The first thing I should say, is that it's a hedgehog, not a sedgehog. The sedgehog name came about due to a rip off of the pattern by Stan Headly. Maybe I'm cynical but I strongly suspect he thought of the, admittedly better, name and added a superficial change to the pattern (a turn of hackle at the front that is then clipped underneath so as to be invisible) and published it in a magazine. Anyway, the hedgehog hails from the Orkney islands and muscled it's way onto the loch style scene probably 30 or 40 years ago now, has since spread across the UK, Ireland and occasionally further. It's pretty rare for a fly pattern to make an appearance and then stick around for the long haul, in my lifetime I can only think of a few-dabblers, hogs, maybe the octopus for loch style anyway. The rest are essentially just colour variations on a theme, which is why they come and go.
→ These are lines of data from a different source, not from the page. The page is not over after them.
(** * pixi-dashed-line: the dash tracer of [src/lib/index.ts]

    A shallow embedding of the [DashLine] class and the properties its
    specification states about it.

    Numbers.  A JavaScript [number] is modelled by a real number: rounding,
    overflow and signed zeros are abstracted away, and every arithmetic
    operator is the exact one.  The single place of [lineTo] where a finite
    input can produce [NaN] is the remainder [%] by a zero period; there the
    result is an [option R], [None] standing for [NaN], whose comparisons
    are all false as in JavaScript.

    The drawing surface.  The [Graphics] object the tracer is bound to is an
    external collaborator; it is modelled by the log of the calls the tracer
    makes on it, oldest first.

    Loops.  The segmentation loop [while (remaining > 0)] has no bound in
    the source.  It is modelled by a function with a fuel argument that
    answers [None] when the fuel runs out before the loop ends. *)

From Stdlib Require Import Reals Lra Lia List ZArith Bool Arith.
From Stdlib Require Import Zfloor.
Import ListNotations.

Open Scope R_scope.

(** ** JavaScript numbers *)

Module JS.

(** [Math.trunc] on the quotient, as [%] uses it. *)
Definition trunc (x : R) : Z :=
  if Rle_dec 0 x then Zfloor x else Zceil x.

(** [a % b]: the remainder has the sign of the dividend; [NaN] when the
    divisor is zero. *)
Definition rem (a b : R) : option R :=
  if Req_dec_T b 0 then None else Some (a - b * IZR (trunc (a / b))).

(** [p < v] where [p] may be [NaN]. *)
Definition ltb (p : option R) (v : R) : bool :=
  match p with
  | Some q => if Rlt_dec q v then true else false
  | None => false
  end.

(** The value of a number that is known not to be [NaN]. *)
Definition val (p : option R) : R :=
  match p with Some q => q | None => 0 end.

(** [x === y] on numbers. *)
Definition eqb (x y : R) : bool :=
  if Req_dec_T x y then true else false.

(** [Math.atan2(y, x)]. *)
Definition atan2 (y x : R) : R :=
  if Rlt_dec 0 x then atan (y / x)
  else if Rlt_dec x 0 then
    (if Rle_dec 0 y then atan (y / x) + PI else atan (y / x) - PI)
  else if Rlt_dec 0 y then PI / 2
  else if Rlt_dec y 0 then - (PI / 2)
  else 0.

(** [array.reduce((a, b) => a + b)] without an initial value: a
    [TypeError] on the empty array. *)
Definition reduce_sum (l : list R) : option R :=
  match l with
  | [] => None
  | a :: rest => Some (fold_left Rplus rest a)
  end.

End JS.

(** ** The phase lookup of [lineTo]

    [[
    const place = (this.lineLength + this.options.offset) % (this.dashSize * this.scale)
    let dashIndex = 0, dashStart = 0, dashX = 0
    for (let i = 0; i < this.dash.length; i++) {
        const dashSize = this.dash[i] * this.scale
        if (place < dashX + dashSize) { dashIndex = i; dashStart = place - dashX; break }
        else { dashX += dashSize }
    }
    ]] *)

(** The [for] loop from index [i] on, [rest] being [dash.slice(i)]. *)
Fixpoint locate_from (scale : R) (place : option R) (rest : list R)
    (i : nat) (dashX : R) : nat * R :=
  match rest with
  | [] => (0%nat, 0)
  | len :: rest' =>
      let dashSize := len * scale in
      if JS.ltb place (dashX + dashSize)
      then (i, JS.val place - dashX)
      else locate_from scale place rest' (S i) (dashX + dashSize)
  end.

Definition place_of (dashSize scale lineLength offset : R) : option R :=
  JS.rem (lineLength + offset) (dashSize * scale).

(** [(dashIndex, dashStart)] as the loop leaves them. *)
Definition locate (dash : list R) (dashSize scale lineLength offset : R)
    : nat * R :=
  locate_from scale (place_of dashSize scale lineLength offset) dash 0%nat 0.

(** The sum [reduce] computes, for a pattern given as head and tail. *)
Definition period (dash : list R) : R :=
  JS.val (JS.reduce_sum dash).

(** The length of one period on the path. *)
Definition scaled_period (dash : list R) (scale : R) : R :=
  period dash * scale.

(** Where segment [i] starts inside one scaled period. *)
Definition seg_start (dash : list R) (scale : R) (i : nat) : R :=
  fold_right Rplus 0 (map (fun len => len * scale) (firstn i dash)).

Definition all_positive (dash : list R) : Prop :=
  Forall (fun len => 0 < len) dash.

(** ** The drawing surface and the tracer's data *)

Record Point := mkPoint { px : R; py : R }.

(** pixi's affine [Matrix]; [apply] maps [(x, y)] to
    [(a*x + c*y + tx, b*x + d*y + ty)]. *)
Record Matrix := mkMatrix { ma : R; mb : R; mc : R; md : R; mtx : R; mty : R }.

Definition Matrix_apply (m : Matrix) (p : Point) : Point :=
  mkPoint (ma m * px p + mc m * py p + mtx m)
          (mb m * px p + md m * py p + mty m).

(** The operations [adjustStrokeStyle] applies to a fresh [Matrix]. *)
Inductive MatOp :=
| Rotate (angle : R)
| Scale (sx sy : R)
| Translate (tx ty : R).

Inductive Cap := CapButt | CapRound | CapSquare.
Inductive Join := JoinBevel | JoinMiter | JoinRound.

Record StrokeStyle := mkStroke {
  ss_width : R;
  ss_color : R;
  ss_alpha : R;
  ss_texture : bool;
  ss_cap : option Cap;
  ss_join : option Join;
  ss_alignment : R
}.

(** One call on the bound [Graphics].  [GStrokeMatrix m] is the call
    [graphics.stroke(strokeStyle)] of [adjustStrokeStyle]: the surface's
    current style with its pattern matrix replaced by [m]. *)
Inductive GfxCall :=
| GMoveTo (x y : R)
| GLineTo (x y : R)
| GClosePath
| GStroke (style : StrokeStyle)
| GStrokeMatrix (m : list MatOp).

(** [DashLineOptions]: every key may be absent. *)
Record DashLineOptions := mkOptions {
  o_dash : option (list R);
  o_width : option R;
  o_color : option R;
  o_alpha : option R;
  o_scale : option R;
  o_useTexture : option bool;
  o_cap : option Cap;
  o_join : option Join;
  o_alignment : option R;
  o_offset : option R
}.

(** The options merged over [dashLineOptionsDefault]. *)
Record MergedOptions := mkMerged {
  opt_dash : list R;
  opt_width : R;
  opt_color : R;
  opt_alpha : R;
  opt_scale : R;
  opt_useTexture : bool;
  opt_cap : option Cap;
  opt_join : option Join;
  opt_alignment : R;
  opt_offset : R
}.

Definition or_default {A : Type} (o : option A) (dflt : A) : A :=
  match o with Some a => a | None => dflt end.

Definition mergeOptions (o : DashLineOptions) : MergedOptions :=
  {| opt_dash := or_default (o_dash o) [10; 5];
     opt_width := or_default (o_width o) 1;
     opt_color := or_default (o_color o) 16777215;
     opt_alpha := or_default (o_alpha o) 1;
     opt_scale := or_default (o_scale o) 1;
     opt_useTexture := or_default (o_useTexture o) false;
     opt_cap := o_cap o;
     opt_join := o_join o;
     opt_alignment := or_default (o_alignment o) (1 / 2);
     opt_offset := or_default (o_offset o) 0 |}.

Definition noOptions : DashLineOptions :=
  mkOptions None None None None None None None None None None.

(** The fields of a [DashLine].  [lineLength] is initialised to [0] by its
    field declaration, so the [lineLength === undefined] guard of [lineTo]
    never fires and is not modelled. *)
Record DashLine := mkDashLine {
  graphics : list GfxCall;
  lineLength : R;
  cursor : Point;
  scale : R;
  activeTexture : bool;
  start : Point;
  dashSize : R;
  dash : list R;
  useTexture : bool;
  options : MergedOptions
}.

Inductive JsError := TypeError.

(** How a call completes: normally with a value, or by throwing. *)
Inductive Completion (A : Type) :=
| Normal (a : A)
| Throw (e : JsError).
Arguments Normal {A} a.
Arguments Throw {A} e.

(** ** Construction *)

(** The part of [setStrokeStyle] that runs inside the constructor: all of
    it in vector mode, nothing in texture mode, where the body is suspended
    at [await DashLine.getTexture]. *)
Definition setStrokeStyle_sync (d : DashLine) : DashLine :=
  let o := options d in
  if useTexture d then d
  else
    mkDashLine
      (graphics d ++
        [GStroke (mkStroke (opt_width o * opt_scale o) (opt_color o)
                    (opt_alpha o) false (opt_cap o) (opt_join o)
                    (opt_alignment o))])
      (lineLength d) (cursor d) (opt_scale o) (activeTexture d) (start d)
      (dashSize d) (dash d) (useTexture d) o.

(** The rest of [setStrokeStyle] in texture mode, once [getTexture] has
    answered; [texture] tells whether it answered with a texture. *)
Definition setStrokeStyle_resume (texture : bool) (d : DashLine) : DashLine :=
  let o := options d in
  mkDashLine
    (if texture
     then graphics d ++
            [GStroke (mkStroke (opt_width o * opt_scale o) (opt_color o)
                        (opt_alpha o) true None None (opt_alignment o))]
     else graphics d)
    (lineLength d) (cursor d) (opt_scale o)
    (if texture then true else activeTexture d) (start d)
    (dashSize d) (dash d) (useTexture d) o.

Definition constructor (g : list GfxCall) (o : DashLineOptions)
    : Completion DashLine :=
  let m := mergeOptions o in
  match JS.reduce_sum (opt_dash m) with
  | None => Throw TypeError
  | Some total =>
      Normal (setStrokeStyle_sync
                (mkDashLine g 0 (mkPoint 0 0) 1 false (mkPoint 0 0)
                   total (opt_dash m) (opt_useTexture m) m))
  end.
Those that do hang around tend to do so because they offer something different, not just that they catch fish. And that's the beauty of the hedgehog. Yes it catches fish, it's very effective at that, but it's also highly versatile and modifiable. It's a great dry fly, it sits nice and flush to the surface but will float all day and offers an excellent sedge profile. When tying hedgehogs that I intend to fish primarily dry, I usually go a bit sparser and opt for more(6 or 7 vs 4 or 5) but lighter wings to get the flotation without the bulk of a few bushier wings. The fact that they are so relentlessly buoyant means you can pull them subsurface and allow them to rise to the surface, deadly for imitating a hatching pupa or a diving egg layer. They can be fished wet too. Being dense they have very little pass through so are like little bricks of fur and hair, excellent water pushers that helps fish locate them especially when the water is a little coloured up. Wet hogs you can depart from the more traditional dry caddis colours and go more towards the classic wet fly colour combos. Of course If you've tied say, a black and blue pulling hog, you can still fish it dry if the mood takes you, and it will work on the right day. They're great indicators that are competition legal if that's your thing. Unlike some of the other hooked indicators that are available a hog will not twist up your leader and will, if tied heavily, support 3 big buzzers no problem, with the added advantage that other competitors might think you're fishing it dry. There are other ways to fish the hedgehog on rivers and still waters, but I'll leave that for you to play with and work out.